How can one see that small enough cut regions are both left to right and
bottom to top? What happens is that by linearization, the region G intersected
with a small slightly rotated square is a close to a polygon. And if we have no
horizontal, nor vertical parts, then the region can be written as
G = { c(x) < d(x) } = { a(y) < b(y) }
So, to make this more precise, first prove that any convex polygon with no horizontal,
nor vertical parts is both ``left to right" and ``bottom to top". Then conclude that
if the sides are replaced by nonlinear curves close enough to the sides both in slope
as well as in position, then the property of being both ``left to right" and ``bottom to top"
persists.
Bottom to Top Left to Right ## Week 10:

- In the line integral handout there is
a proof that if F has the closed loop property, then
a potential function f can be obtained from F by building the line integral
from (0,0) to (x,y).

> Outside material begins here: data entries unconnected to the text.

(* ===== verification/ConnectionWire.v ===== *)
(** The bytes of the commands, from [redis_connection::send] to the socket: a
    connection over tacopie's client, with the callbacks the io_service makes for the
    socket, and what its peer parses. *)

From S2P Require Import Prelude Text Reply Builders BuilderFacts ReplyStream TcpClient Connection ConnectionFacts.

Abbreviation wired := (redis_connection tacopie.tcp_client).

(** What happens to a connection: its owner's calls, and the callbacks of the socket. *)
Inductive wire_op : Type :=
| WSend (redis_cmd : list string)
| WCommit
| WWritable
| WReadable (recv : option string).

(** The io_service has a write callback: [on_write_available], and the disconnection
    handler when it failed. *)
Definition writable (conn : wired) : wired :=
  if tacopie.wr_callback (m_client conn) then
    match tacopie.on_write_available (m_client conn) with
    | (Ret true, t) => (tcp_client_disconnection_handler (set_tcp t conn)).1
    | (_, t) => set_tcp t conn
    end
  else conn.

(** And a read callback: [on_read_available], with the handler bound to the request. *)
Definition readable (recv : option string) (conn : wired) : wired :=
  if tacopie.rd_callback (m_client conn) then
    match tacopie.on_read_available recv (m_client conn) with
    | (Ret (success, data, disconnection), t) =>
      let conn := (tcp_client_receive_handler success data (set_tcp t conn)).1.2 in
      if disconnection then (tcp_client_disconnection_handler conn).1 else conn
    | (_, t) => set_tcp t conn
    end
  else conn.

Definition wire_step (op : wire_op) (conn : wired) : wired :=
  match op with
  | WSend redis_cmd => send redis_cmd conn
  | WCommit => (commit conn).2
  | WWritable => writable conn
  | WReadable recv => readable recv conn
  end.

Definition wire_run (ops : list wire_op) (conn : wired) : wired := fold_left (fun conn op => wire_step op conn) ops conn.

Definition commands_of (ops : list wire_op) : list (list string) :=
  omap (fun op => match op with WSend cmd => Some cmd | _ => None end) ops.

(** ** Ideal sends

    The next [send] takes its whole buffer, and no read fails. *)
Definition whole_op (op : wire_op) (conn : wired) : bool :=
  match op with
  | WWritable =>
    match tacopie.m_write_requests (m_client conn), tacopie.os_sends (m_client conn) with
    | [], _ => true
    | buffer :: _, Some k :: _ => String.length buffer <=? k
    | _, _ => false
    end
  | WReadable recv => match recv with Some _ => true | None => false end
  | _ => true
  end.

Fixpoint whole (ops : list wire_op) (conn : wired) : bool :=
  match ops with
  | [] => true
  | op :: ops => whole_op op conn && whole ops (wire_step op conn)
  end.

(** The bytes sent, those of the requests that wait, and those not committed. *)
Definition pending (conn : wired) : string :=
  concat_packets (tacopie.m_write_requests (m_client conn)) +:+ m_buffer conn.
Definition outgoing (conn : wired) : string := tacopie.sent (m_client conn) +:+ pending conn.

(** The write callback is set exactly while requests wait. *)
Definition arms (t : tacopie.tcp_client) : Prop :=
  tacopie.wr_callback t = match tacopie.m_write_requests t with [] => false | _ => true end.

(** A connection that is up, whose service waits for what it has to write. *)
Definition up (conn : wired) : Prop := is_connected conn = true /\ arms (m_client conn).

(** What a read leaves alone. *)
Definition same_writes (conn conn' : wired) : Prop :=
  tacopie.m_is_connected (m_client conn') = tacopie.m_is_connected (m_client conn) /\
  tacopie.m_write_requests (m_client conn') = tacopie.m_write_requests (m_client conn) /\
  tacopie.wr_callback (m_client conn') = tacopie.wr_callback (m_client conn) /\
  tacopie.sent (m_client conn') = tacopie.sent (m_client conn) /\
  tacopie.os_sends (m_client conn') = tacopie.os_sends (m_client conn) /\
  m_buffer conn' = m_buffer conn.

Lemma deliver_tcp n (conn : wired) : m_client (deliver n conn).1 = m_client conn /\ m_buffer (deliver n conn).1 = m_buffer conn.
Proof.
  revert conn. induction n as [|n IH]; intros conn; [done|]. cbn [deliver].
  destruct (reply_available _); [|done]. destruct (get_front _) as [r| | |]; try done. destruct (pop_front _) as [b| | |]; try done.
  specialize (IH (set_builder b conn)). by destruct (deliver n _).
Qed.

Lemma receive_same success data (conn : wired) :
  same_writes conn (tcp_client_receive_handler success data conn).1.2.
Proof.
  unfold tcp_client_receive_handler. destruct success; [|done]. cbn [negb]. destruct (feed data _) as [b [[]|e| |]].
  - pose proof (deliver_tcp (length (m_available_replies b)) (set_builder b conn)) as [Hc Hb].
    destruct (deliver _ _) as [conn1 ev]. cbn [fst] in Hc, Hb. cbn [tc_async_read tacopie_tcp_client].
    change (m_client (set_builder b conn)) with (m_client conn) in Hc.
    change (m_buffer (set_builder b conn)) with (m_buffer conn) in Hb.
    unfold tacopie.async_read, tacopie.is_connected, same_writes. rewrite Hc.
    destruct (tacopie.m_is_connected (m_client conn)) eqn:E; cbn; by rewrite ?Hc, ?Hb, ?E.
  - by destruct e.
  - done.
  - done.
Qed.

Lemma readable_same data (conn : wired) : same_writes conn (readable (Some data) conn).
Proof.
  unfold readable. destruct (tacopie.rd_callback _); [|done].
  unfold tacopie.on_read_available, tacopie.process_read. destruct (tacopie.m_read_requests (m_client conn)) as [|n reqs]; [done|].
  match goal with |- context [set_tcp ?t conn] => exact (receive_same true data (set_tcp t conn)) end.
Qed.

(** ** Every step keeps the bytes *)

Lemma s_take_all k s : String.length s <= k -> s_take k s = s.
Proof. revert k. induction s as [|c s IH]; intros [|k] Hk; cbn in *; [done|done|lia|]. rewrite IH by lia. done. Qed.

Lemma wire_step_keeps op (conn : wired) :
  up conn -> whole_op op conn = true ->
  up (wire_step op conn) /\
  outgoing (wire_step op conn) = outgoing conn +:+ concat_packets (build_command <$> commands_of [op]).
Proof.
  unfold up, outgoing, pending, is_connected, arms. cbn [tc_is_connected tacopie_tcp_client]. unfold tacopie.is_connected.
  intros [Hc Ha] Hw. destruct op as [cmd| | |recv]; cbn [wire_step].
  - split; [done|]. cbn. by rewrite !s_app_assoc, s_app_nil_r.
  - unfold commit. cbn [tc_async_write tacopie_tcp_client]. unfold tacopie.async_write, tacopie.is_connected.
    change (m_client (set_buffer "" conn)) with (m_client conn). rewrite Hc. split; [split; [done|]|].
    + cbn. by destruct (tacopie.m_write_requests _).
    + cbn. rewrite concat_packets_app. cbn. by rewrite !s_app_nil_r.
  - unfold writable. rewrite Ha. cbn [whole_op] in Hw. change (concat_packets (build_command <$> commands_of [WWritable])) with "". rewrite s_app_nil_r.
    destruct (tacopie.m_write_requests (m_client conn)) as [|buffer reqs] eqn:Er; [by rewrite Hc, Ha, Er|].
    unfold tacopie.on_write_available, tacopie.process_write. rewrite Er.
    destruct (tacopie.os_sends (m_client conn)) as [|[k|] sends]; try done. apply Nat.leb_le in Hw.
    cbn. rewrite Nat.min_r, s_take_all by done. split; [split; [done|]|].
    + by destruct reqs.
    + change (concat_packets (buffer :: reqs)) with (buffer +:+ concat_packets reqs). by rewrite !s_app_assoc.
  - destruct recv as [data|]; [|done]. destruct (readable_same data conn) as (E1 & E2 & E3 & E4 & _ & E6).
    rewrite E1, E2, E3, E4, E6. split; [done|]. cbn. by rewrite s_app_nil_r.
Qed.

Lemma commands_of_cons op ops : commands_of (op :: ops) = commands_of [op] ++ commands_of ops.
Proof. by destruct op. Qed.

Lemma wire_run_keeps ops (conn : wired) :
  up conn -> whole ops conn = true ->
  up (wire_run ops conn) /\
  outgoing (wire_run ops conn) = outgoing conn +:+ concat_packets (build_command <$> commands_of ops).
Proof.
  revert conn. induction ops as [|op ops IH]; intros conn Hup Hw; [by rewrite s_app_nil_r|].
  cbn [whole] in Hw. apply andb_true_iff in Hw as [Hop Hw]. destruct (wire_step_keeps op conn Hup Hop) as [Hup1 Ho1].
  destruct (IH _ Hup1 Hw) as [Hup2 Ho2]. split; [exact Hup2|]. change (wire_run (op :: ops) conn) with (wire_run ops (wire_step op conn)).
  by rewrite Ho2, Ho1, s_app_assoc, (commands_of_cons op ops), fmap_app, concat_packets_app.
Qed.

(** A commit, and as many write callbacks as there are requests, leave nothing. *)
Lemma writable_drains n (conn : wired) :
  up conn -> whole (repeat WWritable n) conn = true -> m_buffer conn = "" ->
  length (tacopie.m_write_requests (m_client conn)) <= n ->
  pending (wire_run (repeat WWritable n) conn) = "".
Proof.
  revert conn. induction n as [|n IH]; intros conn Hup Hw Hb Hn.
  - unfold pending. cbn. destruct (tacopie.m_write_requests _); [done|cbn in Hn; lia].
  - cbn [repeat whole] in Hw. apply andb_true_iff in Hw as [Hop Hw]. destruct (wire_step_keeps WWritable conn Hup Hop) as [Hup1 _].
    apply (IH (wire_step WWritable conn)); [done|exact Hw| |]; clear IH Hw Hup1; destruct Hup as [_ Ha];
      cbn [wire_step whole_op] in *; unfold writable; rewrite Ha;
      destruct (tacopie.m_write_requests (m_client conn)) as [|buffer reqs] eqn:Er; try done; [| by rewrite Er; cbn in *; lia|];
      unfold tacopie.on_write_available, tacopie.process_write; rewrite Er;
      destruct (tacopie.os_sends (m_client conn)) as [|[k|] sends]; try done. cbn in *. lia.
Qed.

(** ** Properties *)

(** C25: What is sent is what the peer executes: on a connection that has just been
    made, whatever its owner sends and commits and in whatever order the socket
    becomes writable and readable, as long as each send of the system takes its whole
    buffer, the connection stays up, and the bytes sent, then those that wait, are the
    commands in order; and after a commit, and as many write callbacks as requests
    wait, the peer, however it reads the bytes, parses exactly those commands. *)
Theorem wire_carries_commands host port ms connects sends dh rc (conn : wired) ops :
  connect host port ms dh rc (init (tacopie.init connects sends)) = (Ret tt, conn) -> whole ops conn = true ->
  is_connected (wire_run ops conn) = true /\
  tacopie.sent (m_client (wire_run ops conn)) +:+ pending (wire_run ops conn) =
    concat_packets (build_command <$> commands_of ops) /\
  forall n packets, let flush := WCommit :: repeat WWritable n in
    length (tacopie.m_write_requests (m_client (wire_run ops conn))) < n -> whole flush (wire_run ops conn) = true ->
    forallb sendable (commands_of ops) = true ->
    concat_packets packets = tacopie.sent (m_client (wire_run flush (wire_run ops conn))) ->
    feed_all packets reply_builder_init =
      (mk_reply_builder "" None ((fun c => reply_of (command_value c)) <$> commands_of ops), Ret tt).
Proof.
  intros Hcon Hw. assert (up conn /\ outgoing conn = "") as [Hup Ho].
  { revert Hcon. unfold connect. cbn. by destruct connects as [|[] connects]; cbn; intros; simplify_eq. }
  destruct (wire_run_keeps ops conn Hup Hw) as [[Hc Ha] Ho']. rewrite Ho in Ho'. split; [exact Hc|]. split; [exact Ho'|].
  intros n packets flush Hn Hf Hs Hp. set (conn1 := wire_run ops conn) in *.
  destruct (wire_run_keeps flush conn1 (conj Hc Ha) Hf) as [_ Hflush].
  assert (commands_of flush = []) as Hcs by (subst flush; clear; by induction n).
  rewrite Hcs, s_app_nil_r, Ho' in Hflush.
  cbn [flush whole] in Hf. apply andb_true_iff in Hf as [Hop Hf].
  destruct (wire_step_keeps WCommit conn1 (conj Hc Ha) Hop) as [Hup1 _].
  assert (pending (wire_run flush conn1) = "") as Hnone.
  { change (wire_run flush conn1) with (wire_run (repeat WWritable n) (wire_step WCommit conn1)).
    apply writable_drains; [done|exact Hf|..]; cbn [wire_step]; unfold commit; cbn [tc_async_write tacopie_tcp_client];
      unfold tacopie.async_write; change (tacopie.is_connected (m_client (set_buffer "" conn1))) with (is_connected conn1); rewrite Hc.
    - done.
    - cbn. rewrite length_app. cbn. lia. }
  unfold outgoing in Hflush. rewrite Hnone, s_app_nil_r in Hflush. apply feed_all_feed; [apply settled_init|].
  rewrite Hp, Hflush. by apply build_commands_parse.
Qed.

(** A send that takes less than its buffer loses the rest: [process_write] pops the
    request whatever [send] has returned, the connection stays up, and the next
    request follows the cut one on the wire. *)
Theorem short_send_loses_rest (conn : wired) buffer reqs k sends :
  up conn -> tacopie.m_write_requests (m_client conn) = buffer :: reqs ->
  tacopie.os_sends (m_client conn) = Some k :: sends -> k < String.length buffer ->
  is_connected (writable conn) = true /\
  outgoing conn = tacopie.sent (m_client conn) +:+ buffer +:+ concat_packets reqs +:+ m_buffer conn /\
  outgoing (writable conn) = tacopie.sent (m_client conn) +:+ s_take k buffer +:+ concat_packets reqs +:+ m_buffer conn.
Proof.
  intros [Hc Ha] Hr Hs Hk. unfold writable. rewrite Ha, Hr. unfold tacopie.on_write_available, tacopie.process_write. rewrite Hr, Hs.
  split; [exact Hc|]. unfold outgoing, pending. split.
  - rewrite Hr. change (concat_packets (buffer :: reqs)) with (buffer +:+ concat_packets reqs). by rewrite !s_app_assoc.
  - cbn. rewrite Nat.min_l by lia. by rewrite !s_app_assoc.
Qed.

(** ** Witnesses *)

Definition wire_connection (sends : list (option nat)) : wired :=
  (connect "127.0.0.1" 6379 0 true true (init (tacopie.init [true] sends))).2.

(** Two commands in one request; a third while the first packet of replies comes. *)
Definition wire_ops : list wire_op :=
  [WSend ["SET"; "a"; "1"]; WSend ["GET"; "a"]; WCommit; WWritable; WSend ["DEL"; "a"]; WReadable (Some ("+OK" +:+ crlf))].

Lemma wire_carries_commands_witness :
  is_connected (wire_run wire_ops (wire_connection [Some 100; Some 100])) = true /\
  feed_all [concat_packets (build_command <$> commands_of wire_ops)] reply_builder_init =
    (mk_reply_builder "" None ((fun c => reply_of (command_value c)) <$> commands_of wire_ops), Ret tt).
Proof.
  destruct (wire_carries_commands "127.0.0.1" 6379 0 [true] [Some 100; Some 100] true true
    (wire_connection [Some 100; Some 100]) wire_ops) as (Hc & _ & Hf); [vm_compute; reflexivity..|].
  split; [exact Hc|]. apply (Hf 1); vm_compute; reflexivity.
Defined.

(** The system takes 30 bytes of the first of two requests: the peer takes bytes of the
    second for the rest of the value, and refuses what follows. *)
Definition short_connection : wired :=
  wire_run [WSend ["SET"; "a"; "some value"]; WCommit; WSend ["GET"; "a"]; WCommit] (wire_connection [Some 30; Some 100]).

Lemma short_send_loses_rest_witness :
  (feed (tacopie.sent (m_client (wire_run [WWritable; WWritable] short_connection))) reply_builder_init).2 =
    Throw (redis_error "Wrong ending sequence") /\
  is_connected (writable short_connection) = true.
Proof.
  split; [vm_compute; reflexivity|].
  apply (short_send_loses_rest short_connection (build_command ["SET"; "a"; "some value"]) [build_command ["GET"; "a"]] 30 [Some 100]);
    [by split|vm_compute; reflexivity..|]. vm_compute. lia.
Defined.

Now, we have proven the statement by building two different
paths which go from (0,0) to (x,y). They only go horizontally or vertically.
The verification that f
_{x}=P and f_{y}=Q can then be done separately. The question is now, whether there is not a simpler proof. Yes, it appears there is: define the function f as the line integral from (0,0) to (x,y). By the path independence this is a well defined function. Now define G= grad(f). Now build the vector field H=F-G. By the fundamental theorem of line integral this vector field has now the property that any line integral from (0,0) to any point (x,y) is zero. Now, we only have to show that if a vector field H has this property that any line integral is zero, then it is the zero vector field. But that follows by contradiction. Assume, that H(a,b) = v is not zero at some point (a,b). Then take a path r(t) = (a,b) + t v. Now by linearization, the line integral for some short time t is t |v|^{2}+ R(t), where R(t) is a function behaving like t^{2}. So there is a line integral which is nonzero. Contradiction. This proof has the disadvantage that it uses the "proof by contradiction technique" which one should avoid if possible (it is easier to make mistakes when using contradiction), even so the proof is correct. - While grading the exam, it became that some confuse still the
**proof by contradiction**and**finding a counter example**. We have asked to prove or disprove that the sum of two odd numbers is odd. Giving a counter example 3+5=8 is even is not a proof by contradiction. Yes, the statement contradicts the claim, but we just call it a counter example. In the exam problem, where we asked to prove that the product of two odd numbers is odd, many have used a proof by contradiction. This is ok, but better is a constructive proof (which has been done by maybe two thirds of the class:

Theorem: if a and b are odd, then ab is odd.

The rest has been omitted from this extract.